La vida cultural de Lisboa da para mucho más que para una escapada. Te das cuenta cuando paseas por la ciudad y te fijas en la cantidad de teatros, salas de exposiciones, casas de fado o locales con música en vivo que hay. Pero también si buceas algo en internet para confirmar si estás en lo cierto. Leo que Lisboa, con apenas algo más de 500.000 habitantes, cuenta con más de 50 museos, mientras que Madrid sextuplica en población a la capital lusa y tiene alrededor de 90. En un ambiente así, los días se hacen cortos, y es difícil, sobre todo para quienes nos reconocemos más como turistas urbanitas y presumimos de vivir en uno de los puntos con más biodiversidad del planeta, quitarle horas al reloj para descubrir los paisajes que salpican los alrededores de Lisboa.

Pienso en eso el día que hemos reservado para conocer Sintra. Esta sierra está situada a tan solo 30 kilómetros de la capital, que se recorren en una hora escasa. Las carreteras que hay en la actualidad permiten hacer este viaje tan rápido, pero hubo un tiempo, cuando de Sintra se enamoró la realeza lusa, que esos 30 kilómetros se hacían más largos. Todavía hoy está salpicada de los palacios que construyeron estos monarcas, encantados de huir del calor de la capital y pasar los veranos en esta ladera boscosa y fresca.

Miles de turistas la visitan cada año, pero también ha cautivado a artistas locales y foráneos. Madonna o John Malkovich se han comprado una segunda -o tercera- residencia aquí.

A medida que avanza el día, y que conozco la historia de Fernando de Sajonia, el monarca consorte -se casó con María II- que en 1838 recuperó el Palacio da Pena, patrimonio de la Humanidad por la Unesco desde 1995, me doy cada vez más cuenta de que en Lisboa no hay frontera entre la cultura y la naturaleza.

Lo mismo me ocurre cuando llego al Cabo da Roca. A 18 kilómetros de Sintra, es el punto más occidental de Europa continental. Sus acantilados escarpados fueron considerados el final del mundo hasta finales del siglo XIV. Hay una placa, al borde del mar, que lo recuerda, y que incluye una cita del famoso poeta portugués Luis Camoes (1524-1580): "El lugar en el que acaba la tierra y empieza el mar". Toda la historia de los descubrimientos, que tanto impactó en la cultura de Portugal (estilo Manuelino, por ejemplo), tiene que ver con la geografía y la intelectualidad, con las ansias de ir más allá y con la visión política de la época. Con lo que somos los seres humanos, en definitiva. En ese momento suprimo, hoy y siempre, en Lisboa y en cualquier lugar del mundo, la frontera que mi subconsciente había trazado entre la cultura y la naturaleza.

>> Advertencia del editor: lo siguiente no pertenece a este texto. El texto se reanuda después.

(** Whatever sessions are saved one after the other, the file ends up
    holding the last 20 of the records it held (none when it was missing
    or unreadable) followed by the records of the sessions that had
    angles, oldest first; sessions without angles leave it as it is. *)
Theorem file_keeps_latest_20 (f : ActivitiesFile)
    (sessions : list (ExerciseData * Z * Session)) :
  (List.length (load_recent_activities f) <= 20)%nat ->
  let f' := store_sessions f sessions in
  load_recent_activities f'
  = py_tail 20 (load_recent_activities f ++ records_of sessions)
  /\ (List.length (load_recent_activities f') <= 20)%nat
  /\ (records_of sessions = [] -> f' = f).
Proof.
  intros Hf. cbn zeta.
  assert (H : load_recent_activities (store_sessions f sessions)
              = py_tail 20 (load_recent_activities f ++ records_of sessions)
              /\ (records_of sessions = [] -> store_sessions f sessions = f)).
  { induction sessions as [|[[e d] s] sessions [IH1 IH2]] using rev_ind.
    - cbn. rewrite app_nil_r. split; [|reflexivity].
      symmetry. now apply py_tail_short.
    - rewrite store_sessions_snoc. unfold records_of in *.
      rewrite flat_map_app. cbn [flat_map]. rewrite app_nil_r.
      unfold store_session. destruct (save_session e d s) as [r|].
      + split.
        * cbn [load_recent_activities]. rewrite IH1, app_assoc.
          apply py_tail_app_tail.
        * intros E. now apply app_eq_nil in E as [_ E].
      + rewrite app_nil_r. split; [exact IH1|].
        intros E. now apply IH2. }
  destruct H as [H1 H2]. split; [exact H1|]. split; [|exact H2].
  rewrite H1, py_tail_length. lia.
Qed.

Lemma file_keeps_latest_20_witness :
  load_recent_activities
    (store_sessions unreadable
       [(bicep_curl, 125%Z, curl_session [160; 150]);
        (squat, 30%Z, start_camera);
        (bicep_curl, 61%Z, curl_session [90])])
  = py_tail 20
      (records_of
         [(bicep_curl, 125%Z, curl_session [160; 150]);
          (squat, 30%Z, start_camera);
          (bicep_curl, 61%Z, curl_session [90])]).
Proof.
  apply (file_keeps_latest_20 unreadable
           [(bicep_curl, 125%Z, curl_session [160; 150]);
            (squat, 30%Z, start_camera);
            (bicep_curl, 61%Z, curl_session [90])]).
  cbn. lia.
Defined.

(** Saving a session with angles puts its record last in the file, after
    the last 19 of the records the file held, and the dashboard, which
    lists the first three stored activities, shows it only while fewer
    than three were stored: with three to nineteen activities in the file
    the dashboard is the same before and after. *)
Theorem dashboard_lists_oldest_three
    (e : ExerciseData) (d : Z) (s : Session) (f : ActivitiesFile) :
  session_angles s <> [] ->
  exists r,
    save_session e d s = Some r
    /\ load_recent_activities (store_session e d s f)
       = py_tail 19 (load_recent_activities f) ++ [r]
    /\ ((List.length (load_recent_activities f) < 20)%nat ->
        dashboard_activities (store_session e d s f)
        = firstn 3 (load_recent_activities f ++ [r]))
    /\ ((3 <= List.length (load_recent_activities f) < 20)%nat ->
        dashboard_activities (store_session e d s f)
        = dashboard_activities f).
Proof.
  intros Hne. rewrite (save_session_record e d s Hne).
  eexists. split; [reflexivity|]. unfold store_session.
  rewrite (save_session_record e d s Hne).
  cbn [load_recent_activities]. split; [|split].
  - apply py_tail_snoc.
  - intros Hlen. unfold dashboard_activities.
    cbn [load_recent_activities].
    rewrite py_tail_short; [reflexivity|]. rewrite length_app. cbn. lia.
  - intros Hlen. unfold dashboard_activities.
    cbn [load_recent_activities].
    rewrite py_tail_short by (rewrite length_app; cbn; lia).
    rewrite firstn_app.
    replace (3 - List.length (load_recent_activities f))%nat with 0%nat
      by lia.
    cbn [firstn]. apply app_nil_r.
Qed.

Lemma dashboard_lists_oldest_three_witness :
  let f :=
    store_sessions no_file
      [(bicep_curl, 60%Z, curl_session [90]);
       (bicep_curl, 60%Z, curl_session [100]);
       (bicep_curl, 60%Z, curl_session [110])] in
  dashboard_activities
    (store_session bicep_curl 60 (curl_session [120]) f)
  = dashboard_activities f.
Proof.
  cbn zeta.
  destruct (dashboard_lists_oldest_three bicep_curl 60
              (curl_session [120])
              (store_sessions no_file
                 [(bicep_curl, 60%Z, curl_session [90]);
                  (bicep_curl, 60%Z, curl_session [100]);
                  (bicep_curl, 60%Z, curl_session [110])]))
    as (r & _ & _ & _ & H); [discriminate|].
  apply H. cbn. lia.
Defined.


(* ================================================================== *)
(** * Colours *)

(** Whatever performance an activity carries, also one outside [0, 100],
    the filled part of its bar is between 0 and the width of the
    background, empty at or below 0 and full at or above 100, and its
    colour is the colour of the performance as stored: the clamp never
    changes the colour. *)
Theorem performance_bar_bounded (dark_mode : bool) (reqwidth performance : Z) :
  (0 <= reqwidth)%Z ->
  let bar := performance_bar dark_mode reqwidth performance in
  fst bar = get_performance_color dark_mode performance
  /\ (0 <= snd bar <= reqwidth)%Z
  /\ ((performance <= 0)%Z -> snd bar = 0%Z)
  /\ ((100 <= performance)%Z -> snd bar = reqwidth).
Proof.
  intros Hw. unfold performance_bar. cbn [fst snd].
  set (p := Z.min 100 (Z.max 0 performance)).
  assert (Hp : (0 <= p <= 100)%Z) by (subst p; lia).
  assert (Hq : Z.quot (reqwidth * p) 100 = (reqwidth * p / 100)%Z)
    by (apply Z.quot_div_nonneg; nia).
  rewrite Hq. split; [|split; [|split]].
  - unfold get_performance_color, performance_key. f_equal. subst p.
    repeat match goal with
      | |- context [(?a <=? ?b)%Z] => destruct (Z.leb_spec a b)
      end; try reflexivity; lia.
  - split.
    + apply Z.div_pos; nia.
    + apply Z.div_le_upper_bound; nia.
  - intros Hle. replace p with 0%Z by (subst p; lia).
    now rewrite Z.mul_0_r.
  - intros Hge. replace p with 100%Z by (subst p; lia).
    now apply Z.div_mul.
Qed.

Lemma performance_bar_bounded_witness :
  (0 <= snd (performance_bar true 200 137) <= 200)%Z.
Proof.
  apply (performance_bar_bounded true 200 137). lia.
Defined.

(** For the registered exercises the feedback box is shown in the warning
    colour only for the bicep curl below min+10, and in the success colour
    exactly in the band that reads "Good": [min+10, max-10] for bicep curl,
    squat and shoulder press, below min+10 for the push-up; everything
    else is shown in the error colour. *)
Theorem feedback_colour_bands (key : string) (e : ExerciseData) (angle : Q) :
  exercise_data key = Some e ->
  let t := target_angles e in
  let k := feedback_key (generate_feedback angle t key) in
  let lo := inject_Z (t_min t + 10) in
  let hi := inject_Z (t_max t - 10) in
  (k = key_warning <-> key = "bicep curl" /\ angle < lo)
  /\ (k = key_success <->
      (key = "push-up" /\ angle < lo)
      \/ (key <> "push-up" /\ lo <= angle <= hi)).
Proof.
  intros He t k lo hi. subst t k lo hi.
  destruct (exercise_data_cases _ _ He)
    as [[-> ->]|[[-> ->]|[[-> ->]|[-> ->]]]];
    unfold generate_feedback; cbn -[Qgtb Qltb Qle Qlt feedback_key];
    threshold_cases; unfold inject_Z in *;
    (split; split);
    try (intros H; discriminate H);
    try (intros [H1 H2]; first [discriminate H1 | exfalso; Lqa.lra]);
    try (intros _; split; [reflexivity | Lqa.lra]);
    try (intros [[H1 H2]|[H1 H2]];
         first [discriminate H1 | exfalso; now apply H1
               | exfalso; Lqa.lra | reflexivity]);
    try (intros _; first [ left; split; [reflexivity | Lqa.lra]
                         | right; split; [discriminate | Lqa.lra] ]);
    try (intros _; reflexivity).
Qed.

Lemma feedback_colour_bands_witness :
  feedback_key (generate_feedback 35 (target_angles bicep_curl) "bicep curl")
  = key_warning.
Proof.
  destruct (feedback_colour_bands "bicep curl" bicep_curl 35 eq_refl)
    as [[_ H] _].
  apply H. split; [reflexivity|]. unfold Qlt; cbn; lia.
Defined.


(* ================================================================== *)
(** * Geometry of the joint angle *)

Section AngleGeometry.

Local Open Scope R_scope.

(** Decide the sign tests of every [arctan2] in the goal. *)
Ltac sign_cases :=
  repeat match goal with
    | |- context [Rlt_dec ?x ?y] => destruct (Rlt_dec x y)
    | |- context [Rle_dec ?x ?y] => destruct (Rle_dec x y)
    end.

(** [arctan2] depends on the direction of [(x, y)] only. *)
Lemma arctan2_scale (k y x : R) :
  0 < k -> arctan2 (k * y) (k * x) = arctan2 y x.
Proof.
  intros Hk. unfold arctan2. sign_cases; try nra;
    try (f_equal; f_equal; field; lra);
    try (f_equal; field; lra); reflexivity.
Qed.


(** The angle measured does not depend on where in the picture the three
    points lie nor on the scale of the picture: moving all three by the
    same shift and the same positive factor leaves it unchanged. *)
Theorem calculate_angle_scale_shift (k : R) (v a b c : Point) :
  0 < k ->
  calculate_angle (scale_shift k v a) (scale_shift k v b) (scale_shift k v c)
  = calculate_angle a b c.
Proof.
  intros Hk. unfold calculate_angle, scale_shift. cbn [fst snd].
  replace (k * snd c + snd v - (k * snd b + snd v))
    with (k * (snd c - snd b)) by ring.
  replace (k * fst c + fst v - (k * fst b + fst v))
    with (k * (fst c - fst b)) by ring.
  replace (k * snd a + snd v - (k * snd b + snd v))
    with (k * (snd a - snd b)) by ring.
  replace (k * fst a + fst v - (k * fst b + fst v))
    with (k * (fst a - fst b)) by ring.
  now rewrite !arctan2_scale.
Qed.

Pero hay algo que este viaje no ha cambiado. Lo pensaba antes y sigo haciéndolo. Seas el tipo de turista que seas, no es posible ir a Lisboa y no pasar una noche escuchando fado. Una de las casas de fado más de moda hoy es la Casa de Linhares, no muy lejos de la Plaza del Comercio, en pleno centro. En este local -en la entrada te avisan de que está construido con una piedra tan maciza que deja sin cobertura los móviles- puedes cenar un buen bacalao mientras escuchas algunas de las mejores voces portuguesas. Entre plato y plato, en silencio y en una oscuridad solo rota por algunas velas, siento una vez más la capacidad que tiene la música de transportarnos a otras épocas o de acompañarnos en nuestras luchas diarias. Aunque apenas entienda algunos de los lamentos que cantan, me siento capaz de sentir el desgarro de sus penas, menos tristes y más universales cuando las convierten en canción. Y pienso que quizás eso es la saudade.